[[ DATA TO PROCESS, beginning ]]

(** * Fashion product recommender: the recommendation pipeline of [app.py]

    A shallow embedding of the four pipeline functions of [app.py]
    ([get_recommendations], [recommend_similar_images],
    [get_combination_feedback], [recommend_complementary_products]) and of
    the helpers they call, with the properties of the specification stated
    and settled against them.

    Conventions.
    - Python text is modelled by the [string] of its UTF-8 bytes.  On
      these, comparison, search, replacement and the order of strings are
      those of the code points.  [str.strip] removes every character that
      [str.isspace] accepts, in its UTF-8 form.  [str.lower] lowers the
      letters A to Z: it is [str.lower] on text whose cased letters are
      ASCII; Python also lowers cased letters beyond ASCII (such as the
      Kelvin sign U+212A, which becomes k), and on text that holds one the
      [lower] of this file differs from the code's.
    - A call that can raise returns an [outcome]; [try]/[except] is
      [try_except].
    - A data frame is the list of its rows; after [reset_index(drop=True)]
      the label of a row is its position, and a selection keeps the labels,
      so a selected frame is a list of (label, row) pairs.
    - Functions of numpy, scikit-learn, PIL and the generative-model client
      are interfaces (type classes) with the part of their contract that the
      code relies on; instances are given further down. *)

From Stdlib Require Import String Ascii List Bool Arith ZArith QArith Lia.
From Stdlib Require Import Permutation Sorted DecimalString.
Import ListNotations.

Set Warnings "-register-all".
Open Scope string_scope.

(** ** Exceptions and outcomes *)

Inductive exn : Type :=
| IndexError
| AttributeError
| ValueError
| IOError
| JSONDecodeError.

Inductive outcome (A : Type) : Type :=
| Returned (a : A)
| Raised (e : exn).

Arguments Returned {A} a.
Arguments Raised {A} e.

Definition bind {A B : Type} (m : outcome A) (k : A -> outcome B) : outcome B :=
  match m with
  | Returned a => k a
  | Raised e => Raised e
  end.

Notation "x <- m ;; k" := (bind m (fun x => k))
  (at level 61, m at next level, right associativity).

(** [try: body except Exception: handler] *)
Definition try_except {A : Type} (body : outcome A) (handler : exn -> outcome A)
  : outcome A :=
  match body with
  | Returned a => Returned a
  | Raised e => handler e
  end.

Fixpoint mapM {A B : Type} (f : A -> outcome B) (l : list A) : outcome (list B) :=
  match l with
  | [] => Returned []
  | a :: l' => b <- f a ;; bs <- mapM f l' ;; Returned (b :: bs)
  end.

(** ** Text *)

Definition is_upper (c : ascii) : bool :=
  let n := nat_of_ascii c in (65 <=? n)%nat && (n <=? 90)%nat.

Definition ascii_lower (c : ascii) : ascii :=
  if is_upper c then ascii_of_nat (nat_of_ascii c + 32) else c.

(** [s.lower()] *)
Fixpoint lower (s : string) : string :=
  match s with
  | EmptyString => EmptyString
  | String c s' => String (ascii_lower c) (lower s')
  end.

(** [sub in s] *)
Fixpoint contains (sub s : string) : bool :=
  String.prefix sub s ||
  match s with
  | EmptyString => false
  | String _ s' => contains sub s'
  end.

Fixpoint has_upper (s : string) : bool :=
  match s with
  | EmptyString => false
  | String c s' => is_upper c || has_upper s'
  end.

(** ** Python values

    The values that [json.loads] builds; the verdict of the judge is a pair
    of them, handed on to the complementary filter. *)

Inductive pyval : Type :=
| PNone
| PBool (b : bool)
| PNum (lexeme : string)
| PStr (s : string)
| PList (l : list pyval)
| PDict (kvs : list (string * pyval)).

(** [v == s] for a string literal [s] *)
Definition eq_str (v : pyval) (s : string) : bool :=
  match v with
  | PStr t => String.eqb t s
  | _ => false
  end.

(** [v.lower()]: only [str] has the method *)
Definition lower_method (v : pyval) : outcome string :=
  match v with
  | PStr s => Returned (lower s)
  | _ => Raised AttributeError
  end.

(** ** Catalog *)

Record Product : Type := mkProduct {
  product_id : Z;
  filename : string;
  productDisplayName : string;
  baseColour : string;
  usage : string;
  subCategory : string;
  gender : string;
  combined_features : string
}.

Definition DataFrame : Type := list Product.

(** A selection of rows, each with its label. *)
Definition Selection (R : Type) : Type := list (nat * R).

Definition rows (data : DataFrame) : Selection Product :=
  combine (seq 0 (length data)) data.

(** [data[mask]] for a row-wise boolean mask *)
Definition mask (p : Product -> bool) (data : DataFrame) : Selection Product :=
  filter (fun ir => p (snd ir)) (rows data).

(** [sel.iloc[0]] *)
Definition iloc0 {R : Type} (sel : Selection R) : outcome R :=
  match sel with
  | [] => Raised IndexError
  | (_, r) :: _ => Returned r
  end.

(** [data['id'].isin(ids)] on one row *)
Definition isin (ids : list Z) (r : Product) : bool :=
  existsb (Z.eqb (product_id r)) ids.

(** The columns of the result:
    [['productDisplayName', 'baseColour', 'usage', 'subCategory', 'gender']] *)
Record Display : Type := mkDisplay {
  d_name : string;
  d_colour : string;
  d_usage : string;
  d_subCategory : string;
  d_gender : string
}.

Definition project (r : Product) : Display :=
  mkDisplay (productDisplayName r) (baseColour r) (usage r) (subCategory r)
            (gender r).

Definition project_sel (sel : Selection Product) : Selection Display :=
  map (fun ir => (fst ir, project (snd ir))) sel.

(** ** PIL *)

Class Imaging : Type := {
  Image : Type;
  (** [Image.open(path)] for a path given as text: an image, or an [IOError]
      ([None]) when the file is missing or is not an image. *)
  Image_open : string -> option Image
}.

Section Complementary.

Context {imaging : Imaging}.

[[ DATA TO PROCESS, end ]]
[[ DATA TO PROCESS, beginning ]]

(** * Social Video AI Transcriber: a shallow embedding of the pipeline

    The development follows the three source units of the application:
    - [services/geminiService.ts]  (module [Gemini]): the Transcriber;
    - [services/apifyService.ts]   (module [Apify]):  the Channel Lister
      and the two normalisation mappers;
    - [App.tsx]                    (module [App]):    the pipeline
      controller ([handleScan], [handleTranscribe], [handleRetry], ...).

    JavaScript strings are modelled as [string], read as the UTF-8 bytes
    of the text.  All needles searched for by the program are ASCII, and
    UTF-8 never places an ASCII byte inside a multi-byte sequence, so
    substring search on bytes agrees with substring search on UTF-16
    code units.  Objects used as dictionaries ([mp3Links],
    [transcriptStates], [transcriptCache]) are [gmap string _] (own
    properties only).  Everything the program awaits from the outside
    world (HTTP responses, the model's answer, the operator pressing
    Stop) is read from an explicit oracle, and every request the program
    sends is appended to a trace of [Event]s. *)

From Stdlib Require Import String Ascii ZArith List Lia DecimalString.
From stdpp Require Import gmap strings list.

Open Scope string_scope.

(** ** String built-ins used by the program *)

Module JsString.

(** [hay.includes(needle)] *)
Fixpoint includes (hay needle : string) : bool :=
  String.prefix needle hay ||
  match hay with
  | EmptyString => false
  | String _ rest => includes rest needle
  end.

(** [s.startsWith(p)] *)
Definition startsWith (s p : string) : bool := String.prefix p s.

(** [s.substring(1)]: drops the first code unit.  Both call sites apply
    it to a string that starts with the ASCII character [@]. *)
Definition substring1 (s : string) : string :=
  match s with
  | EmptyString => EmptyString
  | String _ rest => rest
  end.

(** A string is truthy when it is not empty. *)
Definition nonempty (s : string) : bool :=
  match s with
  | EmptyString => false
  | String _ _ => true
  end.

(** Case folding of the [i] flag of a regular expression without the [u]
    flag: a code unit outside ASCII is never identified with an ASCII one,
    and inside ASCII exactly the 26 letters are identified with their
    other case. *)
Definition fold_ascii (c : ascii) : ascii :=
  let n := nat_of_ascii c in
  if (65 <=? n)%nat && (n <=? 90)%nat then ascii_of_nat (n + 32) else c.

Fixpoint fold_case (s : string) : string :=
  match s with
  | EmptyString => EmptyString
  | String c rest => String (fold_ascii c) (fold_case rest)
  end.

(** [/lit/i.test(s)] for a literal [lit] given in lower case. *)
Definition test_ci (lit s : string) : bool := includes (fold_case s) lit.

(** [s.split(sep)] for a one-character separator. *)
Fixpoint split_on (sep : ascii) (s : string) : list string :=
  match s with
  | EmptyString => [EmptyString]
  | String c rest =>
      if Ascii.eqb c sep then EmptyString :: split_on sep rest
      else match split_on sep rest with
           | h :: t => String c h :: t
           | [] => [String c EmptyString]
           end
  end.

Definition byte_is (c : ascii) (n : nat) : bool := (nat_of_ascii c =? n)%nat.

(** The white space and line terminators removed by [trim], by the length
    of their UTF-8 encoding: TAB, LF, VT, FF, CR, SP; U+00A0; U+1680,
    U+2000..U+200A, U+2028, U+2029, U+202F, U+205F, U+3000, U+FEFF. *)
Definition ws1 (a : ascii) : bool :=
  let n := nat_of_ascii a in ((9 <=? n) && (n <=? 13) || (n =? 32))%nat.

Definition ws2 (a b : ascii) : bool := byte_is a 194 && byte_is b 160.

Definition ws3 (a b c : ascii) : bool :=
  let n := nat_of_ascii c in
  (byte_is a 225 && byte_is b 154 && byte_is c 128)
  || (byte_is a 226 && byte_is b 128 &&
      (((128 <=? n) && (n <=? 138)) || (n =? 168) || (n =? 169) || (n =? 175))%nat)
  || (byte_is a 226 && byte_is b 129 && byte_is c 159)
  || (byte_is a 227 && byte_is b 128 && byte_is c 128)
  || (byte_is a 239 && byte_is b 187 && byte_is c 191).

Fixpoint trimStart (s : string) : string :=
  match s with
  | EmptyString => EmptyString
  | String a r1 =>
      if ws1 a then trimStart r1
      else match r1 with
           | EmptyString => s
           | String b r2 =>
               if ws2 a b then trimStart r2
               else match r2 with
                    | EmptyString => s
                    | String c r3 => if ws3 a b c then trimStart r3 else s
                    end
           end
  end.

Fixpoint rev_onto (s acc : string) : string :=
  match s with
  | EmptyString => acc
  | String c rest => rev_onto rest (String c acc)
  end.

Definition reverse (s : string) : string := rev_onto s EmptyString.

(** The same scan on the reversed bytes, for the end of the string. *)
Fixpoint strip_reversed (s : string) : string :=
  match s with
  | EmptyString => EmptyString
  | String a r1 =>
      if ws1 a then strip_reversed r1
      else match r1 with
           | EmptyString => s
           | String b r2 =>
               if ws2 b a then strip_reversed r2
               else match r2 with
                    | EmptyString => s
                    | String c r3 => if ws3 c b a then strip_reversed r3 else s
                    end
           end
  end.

[[ DATA TO PROCESS, end ]]

→ ACTIVITY
From the entries above, print the lines beginning at the one with "else match split_on sep rest with" and stopping after the one with "(** The white", exactly as written and with nothing else.

→ WRITTEN SOLUTION
      else match split_on sep rest with
           | h :: t => String c h :: t
           | [] => [String c EmptyString]
           end
  end.

Definition byte_is (c : ascii) (n : nat) : bool := (nat_of_ascii c =? n)%nat.

(** The white space and line terminators removed by [trim], by the length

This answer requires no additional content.